## TASK PROMPT
Would you please retype, exactly, the lines of the listing below between the line with "(fun provider =>" and the line with "Definition MANAGED_HEADER : string", inclusive?
>>>>>
(* ===== verification/ManagedFiles.v ===== *)
(** * Files recognised by their first line: OpenCode, Grok Build and Codex

    [crates/agent/src/provider/opencode], [grok] and [codex]. Each writes whole
    files that start with a header line; a file without that line is the user's and
    is never changed. The three share the shape of the file handling
    ([reconcile_file], [remove_owned]), which each source spells out; their generated
    documents are their own. *)

From S2P Require Import Prelude Str Json Fs Plan Config JsonMerge Reconcile Net Http Routes Shared Planner.

(** ** Whole files under a header *)

(** [MANAGED_FILE_MODE] of the three programs, 0o644. *)
Definition MANAGED_FILE_MODE : Z := 420.

(** [plan.read(path)] with [NotFound] as [None] and another error reported as [what]. *)
Definition read_managed (s : fs) (what : string) (p : path) : planning (option string) :=
  let* existing := attempt (read s p) in
  match existing with
  | Ok existing => st_ret (Some existing)
  | Err NotFound => st_ret None
  | Err e => st_err (context (what +:+ " from " +:+ display p) (io_kind_message e))
  end.

Section header.
(** The header, the names in the report, and how a difference is recorded. *)
Variables (header name description what : string).
Variable show : string -> path -> option string -> option string -> ReconcilePlan -> ReconcilePlan.

Definition reconcile_file (s : fs) (p : path) (contents : string) (mode : Z) : planning unit :=
  let* existing := read_managed s ("read " +:+ what) p in
  let write action :=
    write_file s p contents mode ;* modify (show action p existing (Some contents)) in
  match existing with
  | Some found =>
      if bool_decide (found = contents) && negb (grants_beyond s p mode)
      then modify (record s name description "unchanged" p)
      else if starts_with header found then write "update"
      else modify (show "conflict" p (Some found) (Some contents))
  | None => write "create"
  end.

(** [shown] records the removal of the contents that were read. *)
Definition remove_owned (s : fs) (p : path) (shown : string -> ReconcilePlan -> ReconcilePlan)
  : planning unit :=
  let* existing := read_managed s ("read " +:+ what) p in
  match existing with
  | Some contents =>
      if starts_with header contents
      then st_map_err (fun e => context ("remove " +:+ what +:+ " at " +:+ display p)
                                  (io_kind_message e)) (remove_file s p) ;*
           modify (shown contents)
      else modify (record s name description "unchanged" p)
  | None => modify (record s name description "unchanged" p)
  end.
End header.

(** [plan.record_diff(DISPLAY_NAME, description, ...)]. *)
Definition show_diff (name description action : string) (p : path) (before after : option string)
  : ReconcilePlan -> ReconcilePlan := record_diff name description action p before after.

(** A program's configuration, with the gateway when it is to use it. *)
Definition configured_with {A} (use_llm_gateway : A -> bool) (config : DaemonConfig)
    (program : option A) : option (A * option LlmGatewayConfig) :=
  (fun provider => (provider,
     option_filter (fun _ => use_llm_gateway provider) (dm_llm_gateway config))) <$> program.

(** ** Grok Build *)

Module Grok.
Definition ID : string := "grok".
Definition DISPLAY_NAME : string := "Grok Build".
Definition MANAGED_HEADER : string :=
  "# Managed by agentdesktop. Manual changes will be replaced." +:+ line_feed.
Definition PROVIDER_NAME : string := "agentdesktop".

Definition catalog_entries (config : GrokConfig) (default_model : string)
  : list (string * value) :=
  if bool_decide (gk_models config = ∅)
  then [(default_model,
         Object {[ "model" := VString default_model; "name" := VString "agentdesktop" ]})]
  else btree_iter (gk_models config).

Section with_ops.
Context {U : UrlOps} {P : Printers}.

Definition model_entry (gateway : LlmGatewayConfig) (entry : string * value) : gmap string value :=
  let '(id, v) := entry in
  let m := default ∅ (as_object v) in
  let m := if is_none ((m !! "model") ≫= Json.as_str) then <["model" := VString id]> m else m in
  let m := <["base_url" := VString (responses_base_url gateway)]> m in
  if gateway_uses_helper gateway then <["auth_provider" := VString PROVIDER_NAME]> m else m.

(** [models.insert(id, entry)] for each entry. *)
Definition model_table (gateway : LlmGatewayConfig) (catalog : list (string * value))
  : gmap string value :=
  fold_left (fun models entry => <[fst entry := Object (model_entry gateway entry)]> models)
    catalog ∅.

(** [entry.remove("api_key"); entry.remove("env_key")] in [settings["model"][id]]. *)
Definition drop_static (v : value) : value :=
  match v with Object m => Object (delete "env_key" (delete "api_key" m)) | _ => v end.
Definition clear_static (settings : value) (entry : string * value) : value :=
  update_at "model" (update_at (fst entry) drop_static) settings.

Definition auth_provider (gateway : LlmGatewayConfig) (credential_helper socket : path) : value :=
  Object {[ PROVIDER_NAME := Object (list_to_map
    [("command", VString (display credential_helper));
     ("args", vstrings ["--socket"; display socket; "credential"; "--client-id"; ID]);
     ("timeout_secs", num (if is_oidc (gw_authentication gateway) then 600 else 5))]) ]}.

Definition generated_config (gateway : LlmGatewayConfig) (catalog : list (string * value))
    (default_model : string) (credential_helper socket : path) : gmap string value :=
  let generated : gmap string value :=
    {[ "models" := Object {[ "default" := VString default_model ]};
       "model" := Object (model_table gateway catalog) ]} in
  if gateway_uses_helper gateway
  then <["auth_provider" := auth_provider gateway credential_helper socket]> generated
  else generated.

Definition managed_config (config : GrokConfig) (gateway : option LlmGatewayConfig)
    (credential_helper socket : path) : result value string :=
  let settings := Object (gk_managed_config config) in
  match gateway with
  | None => Ok settings
  | Some gateway =>
      let? default_model :=
        ok_or (option_filter (fun model => negb (trims_empty model)) (gk_model config))
          "Grok gateway configuration has no model" in
      let catalog := catalog_entries config default_model in
      let generated := generated_config gateway catalog default_model credential_helper socket in
      let settings := deep_merge settings (Object generated) in
      Ok (if gateway_uses_helper gateway then fold_left clear_static catalog settings
          else settings)
  end.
<<<<<
## WRITTEN SOLUTION
  (fun provider => (provider,
     option_filter (fun _ => use_llm_gateway provider) (dm_llm_gateway config))) <$> program.

(** ** Grok Build *)

Module Grok.
Definition ID : string := "grok".
Definition DISPLAY_NAME : string := "Grok Build".
Definition MANAGED_HEADER : string :=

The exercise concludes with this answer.